Material supplied START

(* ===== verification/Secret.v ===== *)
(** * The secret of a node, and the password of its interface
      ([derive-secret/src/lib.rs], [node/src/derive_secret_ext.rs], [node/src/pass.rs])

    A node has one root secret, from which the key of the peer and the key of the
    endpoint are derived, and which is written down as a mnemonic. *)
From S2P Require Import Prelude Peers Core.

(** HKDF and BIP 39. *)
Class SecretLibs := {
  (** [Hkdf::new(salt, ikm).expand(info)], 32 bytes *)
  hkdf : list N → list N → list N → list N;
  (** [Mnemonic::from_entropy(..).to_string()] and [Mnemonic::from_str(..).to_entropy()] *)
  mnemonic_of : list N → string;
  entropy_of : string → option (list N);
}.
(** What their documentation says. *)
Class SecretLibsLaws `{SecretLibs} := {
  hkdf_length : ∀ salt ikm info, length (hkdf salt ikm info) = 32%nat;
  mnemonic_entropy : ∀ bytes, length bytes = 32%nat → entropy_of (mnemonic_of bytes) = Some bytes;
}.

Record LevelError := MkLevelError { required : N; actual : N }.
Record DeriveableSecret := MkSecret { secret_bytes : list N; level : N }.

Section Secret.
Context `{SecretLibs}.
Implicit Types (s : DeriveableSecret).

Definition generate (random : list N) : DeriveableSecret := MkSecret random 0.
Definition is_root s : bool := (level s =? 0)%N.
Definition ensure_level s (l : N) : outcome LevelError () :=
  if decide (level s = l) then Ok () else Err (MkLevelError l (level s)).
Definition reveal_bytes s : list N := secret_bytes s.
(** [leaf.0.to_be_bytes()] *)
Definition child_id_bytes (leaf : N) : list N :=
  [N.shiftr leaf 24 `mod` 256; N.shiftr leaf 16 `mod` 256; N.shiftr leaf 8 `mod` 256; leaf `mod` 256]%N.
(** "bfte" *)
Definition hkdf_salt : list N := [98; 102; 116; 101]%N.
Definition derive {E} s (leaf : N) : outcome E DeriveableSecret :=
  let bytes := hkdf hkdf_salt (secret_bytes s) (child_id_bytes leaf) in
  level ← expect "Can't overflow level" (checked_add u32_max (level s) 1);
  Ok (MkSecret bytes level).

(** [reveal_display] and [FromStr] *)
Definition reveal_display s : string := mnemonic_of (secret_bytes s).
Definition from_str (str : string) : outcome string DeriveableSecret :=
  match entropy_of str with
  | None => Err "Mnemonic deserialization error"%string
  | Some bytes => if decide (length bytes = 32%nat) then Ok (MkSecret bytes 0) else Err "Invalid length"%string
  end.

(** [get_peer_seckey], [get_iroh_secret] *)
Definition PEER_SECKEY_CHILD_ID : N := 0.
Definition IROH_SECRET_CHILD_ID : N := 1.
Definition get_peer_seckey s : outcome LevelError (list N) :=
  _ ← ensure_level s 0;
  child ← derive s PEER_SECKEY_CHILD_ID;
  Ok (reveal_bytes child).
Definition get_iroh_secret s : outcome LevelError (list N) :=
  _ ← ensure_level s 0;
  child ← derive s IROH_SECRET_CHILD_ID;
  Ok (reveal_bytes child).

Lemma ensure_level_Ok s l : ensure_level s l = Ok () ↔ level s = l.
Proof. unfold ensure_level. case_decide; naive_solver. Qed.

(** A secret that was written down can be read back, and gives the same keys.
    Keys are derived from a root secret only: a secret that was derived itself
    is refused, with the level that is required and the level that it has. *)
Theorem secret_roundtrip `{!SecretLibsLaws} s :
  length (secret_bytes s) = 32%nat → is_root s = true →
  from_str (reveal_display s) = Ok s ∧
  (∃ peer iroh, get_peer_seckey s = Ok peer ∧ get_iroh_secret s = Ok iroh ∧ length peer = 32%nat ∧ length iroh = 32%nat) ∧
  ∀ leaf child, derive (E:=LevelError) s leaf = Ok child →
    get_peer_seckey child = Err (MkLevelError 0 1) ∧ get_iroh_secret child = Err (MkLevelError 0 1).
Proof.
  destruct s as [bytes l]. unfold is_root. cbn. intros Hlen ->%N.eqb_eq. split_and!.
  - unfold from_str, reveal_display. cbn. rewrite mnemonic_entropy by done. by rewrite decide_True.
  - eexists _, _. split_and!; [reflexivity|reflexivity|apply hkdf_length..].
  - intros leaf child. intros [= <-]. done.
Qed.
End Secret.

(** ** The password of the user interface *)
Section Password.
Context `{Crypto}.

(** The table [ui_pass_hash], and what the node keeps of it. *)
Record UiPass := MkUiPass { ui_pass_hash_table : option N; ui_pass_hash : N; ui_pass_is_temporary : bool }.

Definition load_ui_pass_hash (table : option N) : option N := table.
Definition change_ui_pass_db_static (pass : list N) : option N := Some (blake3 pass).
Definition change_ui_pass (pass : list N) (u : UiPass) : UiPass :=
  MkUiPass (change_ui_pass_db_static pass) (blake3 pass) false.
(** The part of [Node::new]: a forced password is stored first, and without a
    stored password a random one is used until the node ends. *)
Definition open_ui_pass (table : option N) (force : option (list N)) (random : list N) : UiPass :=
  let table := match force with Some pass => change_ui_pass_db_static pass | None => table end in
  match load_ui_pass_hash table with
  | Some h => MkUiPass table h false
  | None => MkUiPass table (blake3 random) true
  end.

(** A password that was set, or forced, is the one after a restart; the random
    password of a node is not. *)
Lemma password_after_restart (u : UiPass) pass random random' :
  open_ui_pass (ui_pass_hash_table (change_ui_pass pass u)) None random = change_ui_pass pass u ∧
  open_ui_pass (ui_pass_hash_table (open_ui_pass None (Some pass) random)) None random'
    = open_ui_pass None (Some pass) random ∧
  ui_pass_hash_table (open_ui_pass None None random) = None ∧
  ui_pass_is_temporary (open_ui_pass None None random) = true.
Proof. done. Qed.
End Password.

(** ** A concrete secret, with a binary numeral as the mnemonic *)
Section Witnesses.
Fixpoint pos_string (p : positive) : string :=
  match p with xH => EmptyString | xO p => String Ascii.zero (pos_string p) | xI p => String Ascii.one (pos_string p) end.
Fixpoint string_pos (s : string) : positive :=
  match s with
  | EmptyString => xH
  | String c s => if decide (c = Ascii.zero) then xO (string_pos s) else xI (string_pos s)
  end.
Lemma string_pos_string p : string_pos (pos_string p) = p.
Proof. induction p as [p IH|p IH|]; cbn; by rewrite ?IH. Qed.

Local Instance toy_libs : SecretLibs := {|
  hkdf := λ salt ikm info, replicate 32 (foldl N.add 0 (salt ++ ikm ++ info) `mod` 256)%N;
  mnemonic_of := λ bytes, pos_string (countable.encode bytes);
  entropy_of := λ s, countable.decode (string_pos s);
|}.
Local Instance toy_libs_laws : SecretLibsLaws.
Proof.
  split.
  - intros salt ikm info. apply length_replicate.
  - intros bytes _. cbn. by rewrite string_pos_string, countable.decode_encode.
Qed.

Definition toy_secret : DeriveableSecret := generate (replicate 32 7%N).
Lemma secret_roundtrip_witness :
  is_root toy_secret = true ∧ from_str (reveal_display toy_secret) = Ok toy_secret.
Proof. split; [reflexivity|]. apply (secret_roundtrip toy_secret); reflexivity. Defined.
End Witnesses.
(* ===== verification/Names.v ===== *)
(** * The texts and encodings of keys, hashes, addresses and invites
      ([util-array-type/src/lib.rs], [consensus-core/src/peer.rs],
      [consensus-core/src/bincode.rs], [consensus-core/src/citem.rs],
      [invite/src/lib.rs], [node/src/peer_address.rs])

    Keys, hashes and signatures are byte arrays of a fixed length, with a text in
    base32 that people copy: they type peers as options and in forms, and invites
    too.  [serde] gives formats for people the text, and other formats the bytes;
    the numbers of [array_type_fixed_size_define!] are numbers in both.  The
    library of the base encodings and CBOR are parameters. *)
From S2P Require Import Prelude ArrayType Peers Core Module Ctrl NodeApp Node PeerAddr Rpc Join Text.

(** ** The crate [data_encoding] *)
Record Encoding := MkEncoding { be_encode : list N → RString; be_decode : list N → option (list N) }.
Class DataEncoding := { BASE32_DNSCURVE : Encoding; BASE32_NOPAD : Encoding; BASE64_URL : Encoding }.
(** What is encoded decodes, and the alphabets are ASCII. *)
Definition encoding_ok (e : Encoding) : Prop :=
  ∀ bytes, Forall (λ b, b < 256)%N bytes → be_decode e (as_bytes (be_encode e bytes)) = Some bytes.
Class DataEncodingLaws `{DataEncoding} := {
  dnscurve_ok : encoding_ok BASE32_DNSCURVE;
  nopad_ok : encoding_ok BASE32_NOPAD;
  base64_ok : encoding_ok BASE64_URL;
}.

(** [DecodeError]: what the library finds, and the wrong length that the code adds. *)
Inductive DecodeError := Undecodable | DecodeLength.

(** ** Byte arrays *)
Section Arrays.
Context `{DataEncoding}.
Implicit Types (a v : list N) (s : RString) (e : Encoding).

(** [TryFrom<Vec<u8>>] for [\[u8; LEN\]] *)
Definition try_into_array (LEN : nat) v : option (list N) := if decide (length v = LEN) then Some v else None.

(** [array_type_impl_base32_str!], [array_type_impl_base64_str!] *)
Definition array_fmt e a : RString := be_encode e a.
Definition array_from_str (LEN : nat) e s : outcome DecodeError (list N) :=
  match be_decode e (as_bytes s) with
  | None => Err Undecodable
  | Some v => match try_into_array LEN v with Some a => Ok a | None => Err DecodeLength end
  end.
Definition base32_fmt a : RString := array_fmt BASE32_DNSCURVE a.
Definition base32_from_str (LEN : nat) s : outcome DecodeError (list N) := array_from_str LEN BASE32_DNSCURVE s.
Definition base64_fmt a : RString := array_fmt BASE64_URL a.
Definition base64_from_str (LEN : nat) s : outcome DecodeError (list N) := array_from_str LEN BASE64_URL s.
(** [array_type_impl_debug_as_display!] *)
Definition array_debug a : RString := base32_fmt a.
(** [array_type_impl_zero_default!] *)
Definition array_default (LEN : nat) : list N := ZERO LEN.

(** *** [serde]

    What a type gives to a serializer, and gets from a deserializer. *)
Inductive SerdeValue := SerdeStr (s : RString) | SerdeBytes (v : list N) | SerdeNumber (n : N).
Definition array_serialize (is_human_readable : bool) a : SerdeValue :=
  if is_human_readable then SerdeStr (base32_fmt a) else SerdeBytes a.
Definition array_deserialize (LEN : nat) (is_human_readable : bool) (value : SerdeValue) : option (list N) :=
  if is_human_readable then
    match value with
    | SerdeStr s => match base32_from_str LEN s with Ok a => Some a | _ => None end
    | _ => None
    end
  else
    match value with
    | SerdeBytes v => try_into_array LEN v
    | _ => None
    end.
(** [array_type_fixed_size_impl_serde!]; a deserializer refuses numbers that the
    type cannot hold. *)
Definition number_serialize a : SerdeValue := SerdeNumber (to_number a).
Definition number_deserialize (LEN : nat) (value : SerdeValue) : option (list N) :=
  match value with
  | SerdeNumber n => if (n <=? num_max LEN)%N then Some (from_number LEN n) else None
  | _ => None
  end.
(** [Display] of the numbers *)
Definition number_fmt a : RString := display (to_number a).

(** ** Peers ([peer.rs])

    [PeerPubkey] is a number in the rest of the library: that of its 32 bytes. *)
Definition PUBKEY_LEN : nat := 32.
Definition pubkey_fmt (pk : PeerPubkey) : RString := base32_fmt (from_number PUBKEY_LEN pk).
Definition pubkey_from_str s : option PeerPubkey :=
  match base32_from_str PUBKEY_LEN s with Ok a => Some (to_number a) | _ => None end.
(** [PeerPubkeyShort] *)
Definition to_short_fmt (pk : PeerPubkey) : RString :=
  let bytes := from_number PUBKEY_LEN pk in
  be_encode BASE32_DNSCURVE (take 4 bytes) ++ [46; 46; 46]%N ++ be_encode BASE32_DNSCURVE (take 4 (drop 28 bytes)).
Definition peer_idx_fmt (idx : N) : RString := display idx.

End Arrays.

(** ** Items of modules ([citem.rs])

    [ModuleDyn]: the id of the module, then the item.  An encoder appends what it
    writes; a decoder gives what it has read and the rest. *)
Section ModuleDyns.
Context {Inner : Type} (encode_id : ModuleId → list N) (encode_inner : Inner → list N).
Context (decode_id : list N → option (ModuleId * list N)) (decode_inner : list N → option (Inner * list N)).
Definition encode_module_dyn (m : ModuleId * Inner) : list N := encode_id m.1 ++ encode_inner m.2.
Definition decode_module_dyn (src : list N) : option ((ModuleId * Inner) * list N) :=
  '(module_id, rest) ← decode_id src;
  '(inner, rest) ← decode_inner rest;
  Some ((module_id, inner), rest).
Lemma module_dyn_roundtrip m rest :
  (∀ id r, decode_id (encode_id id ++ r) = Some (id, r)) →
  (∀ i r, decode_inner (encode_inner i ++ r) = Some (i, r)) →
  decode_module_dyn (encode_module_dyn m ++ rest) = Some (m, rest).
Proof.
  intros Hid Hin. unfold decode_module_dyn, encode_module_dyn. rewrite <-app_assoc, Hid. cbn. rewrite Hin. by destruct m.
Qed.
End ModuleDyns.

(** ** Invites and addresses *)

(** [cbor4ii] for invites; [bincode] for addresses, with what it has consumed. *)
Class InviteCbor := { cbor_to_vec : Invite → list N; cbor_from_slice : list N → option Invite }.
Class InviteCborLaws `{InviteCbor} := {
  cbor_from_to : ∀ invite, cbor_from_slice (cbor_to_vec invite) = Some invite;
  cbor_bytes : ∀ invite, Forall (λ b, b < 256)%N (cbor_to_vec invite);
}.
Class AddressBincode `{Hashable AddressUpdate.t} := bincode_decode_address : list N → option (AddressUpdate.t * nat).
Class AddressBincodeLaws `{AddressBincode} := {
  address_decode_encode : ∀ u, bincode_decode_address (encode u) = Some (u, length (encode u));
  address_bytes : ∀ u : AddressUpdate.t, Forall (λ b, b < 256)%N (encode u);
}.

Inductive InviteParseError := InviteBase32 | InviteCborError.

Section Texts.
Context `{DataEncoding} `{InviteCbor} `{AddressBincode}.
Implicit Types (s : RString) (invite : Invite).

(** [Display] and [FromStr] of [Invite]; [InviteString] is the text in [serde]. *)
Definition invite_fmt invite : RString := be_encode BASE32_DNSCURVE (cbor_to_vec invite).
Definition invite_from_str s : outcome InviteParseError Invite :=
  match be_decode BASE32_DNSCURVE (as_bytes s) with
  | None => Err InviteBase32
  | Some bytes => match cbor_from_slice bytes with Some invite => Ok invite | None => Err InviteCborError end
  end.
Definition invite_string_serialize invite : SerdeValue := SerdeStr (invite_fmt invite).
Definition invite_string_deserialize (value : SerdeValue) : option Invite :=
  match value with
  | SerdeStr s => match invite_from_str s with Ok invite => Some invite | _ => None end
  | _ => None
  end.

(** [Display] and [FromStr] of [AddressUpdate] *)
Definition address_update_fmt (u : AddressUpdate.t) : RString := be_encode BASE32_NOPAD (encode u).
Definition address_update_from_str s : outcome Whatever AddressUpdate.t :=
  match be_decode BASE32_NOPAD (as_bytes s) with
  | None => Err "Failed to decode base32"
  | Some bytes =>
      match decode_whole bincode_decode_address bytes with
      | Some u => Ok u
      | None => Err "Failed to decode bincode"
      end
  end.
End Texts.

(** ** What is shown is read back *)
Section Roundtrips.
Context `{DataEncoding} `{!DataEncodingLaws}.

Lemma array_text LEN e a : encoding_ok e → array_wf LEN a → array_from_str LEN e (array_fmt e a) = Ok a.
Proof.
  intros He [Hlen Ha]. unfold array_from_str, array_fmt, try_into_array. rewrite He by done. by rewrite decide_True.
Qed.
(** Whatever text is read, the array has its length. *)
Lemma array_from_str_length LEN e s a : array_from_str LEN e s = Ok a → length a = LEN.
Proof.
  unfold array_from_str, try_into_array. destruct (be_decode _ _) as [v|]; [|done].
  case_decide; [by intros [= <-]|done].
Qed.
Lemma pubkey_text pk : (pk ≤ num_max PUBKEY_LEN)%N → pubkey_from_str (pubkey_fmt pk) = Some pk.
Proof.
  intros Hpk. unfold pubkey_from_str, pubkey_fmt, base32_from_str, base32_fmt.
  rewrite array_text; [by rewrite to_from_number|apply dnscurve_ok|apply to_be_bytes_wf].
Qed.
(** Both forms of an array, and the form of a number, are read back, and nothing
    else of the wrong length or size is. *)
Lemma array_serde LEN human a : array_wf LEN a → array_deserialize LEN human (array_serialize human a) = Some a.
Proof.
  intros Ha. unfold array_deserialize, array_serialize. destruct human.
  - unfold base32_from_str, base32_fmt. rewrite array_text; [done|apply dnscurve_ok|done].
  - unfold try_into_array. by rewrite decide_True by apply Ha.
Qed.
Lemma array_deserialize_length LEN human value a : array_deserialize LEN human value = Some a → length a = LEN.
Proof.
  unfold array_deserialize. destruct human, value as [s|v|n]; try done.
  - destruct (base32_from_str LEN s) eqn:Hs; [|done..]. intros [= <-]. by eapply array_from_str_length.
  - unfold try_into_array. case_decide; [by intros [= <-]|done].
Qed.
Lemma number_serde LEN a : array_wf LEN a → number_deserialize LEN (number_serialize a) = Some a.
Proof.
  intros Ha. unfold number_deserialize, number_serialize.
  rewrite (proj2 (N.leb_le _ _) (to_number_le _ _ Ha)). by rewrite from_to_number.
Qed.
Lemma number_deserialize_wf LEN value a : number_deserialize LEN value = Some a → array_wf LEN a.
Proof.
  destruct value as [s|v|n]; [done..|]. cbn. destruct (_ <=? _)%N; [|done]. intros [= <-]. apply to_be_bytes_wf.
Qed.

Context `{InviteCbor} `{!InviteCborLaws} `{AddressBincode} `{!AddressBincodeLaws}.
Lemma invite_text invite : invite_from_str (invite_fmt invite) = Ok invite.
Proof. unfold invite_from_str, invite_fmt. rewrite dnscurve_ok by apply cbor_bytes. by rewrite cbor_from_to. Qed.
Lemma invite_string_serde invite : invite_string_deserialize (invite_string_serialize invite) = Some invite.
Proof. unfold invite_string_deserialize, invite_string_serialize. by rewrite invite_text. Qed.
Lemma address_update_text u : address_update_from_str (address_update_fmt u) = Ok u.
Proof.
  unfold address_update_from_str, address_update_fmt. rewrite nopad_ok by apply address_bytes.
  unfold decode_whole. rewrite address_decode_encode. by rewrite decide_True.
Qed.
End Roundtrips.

Material supplied END

Exercise aim:
For the lines above, output exactly those from the line containing "rewrite array_text; [by" through the line containing "Lemma invite_text invite", and skip the others.

Solution to the exercise:
  rewrite array_text; [by rewrite to_from_number|apply dnscurve_ok|apply to_be_bytes_wf].
Qed.
(** Both forms of an array, and the form of a number, are read back, and nothing
    else of the wrong length or size is. *)
Lemma array_serde LEN human a : array_wf LEN a → array_deserialize LEN human (array_serialize human a) = Some a.
Proof.
  intros Ha. unfold array_deserialize, array_serialize. destruct human.
  - unfold base32_from_str, base32_fmt. rewrite array_text; [done|apply dnscurve_ok|done].
  - unfold try_into_array. by rewrite decide_True by apply Ha.
Qed.
Lemma array_deserialize_length LEN human value a : array_deserialize LEN human value = Some a → length a = LEN.
Proof.
  unfold array_deserialize. destruct human, value as [s|v|n]; try done.
  - destruct (base32_from_str LEN s) eqn:Hs; [|done..]. intros [= <-]. by eapply array_from_str_length.
  - unfold try_into_array. case_decide; [by intros [= <-]|done].
Qed.
Lemma number_serde LEN a : array_wf LEN a → number_deserialize LEN (number_serialize a) = Some a.
Proof.
  intros Ha. unfold number_deserialize, number_serialize.
  rewrite (proj2 (N.leb_le _ _) (to_number_le _ _ Ha)). by rewrite from_to_number.
Qed.
Lemma number_deserialize_wf LEN value a : number_deserialize LEN value = Some a → array_wf LEN a.
Proof.
  destruct value as [s|v|n]; [done..|]. cbn. destruct (_ <=? _)%N; [|done]. intros [= <-]. apply to_be_bytes_wf.
Qed.

Context `{InviteCbor} `{!InviteCborLaws} `{AddressBincode} `{!AddressBincodeLaws}.
Lemma invite_text invite : invite_from_str (invite_fmt invite) = Ok invite.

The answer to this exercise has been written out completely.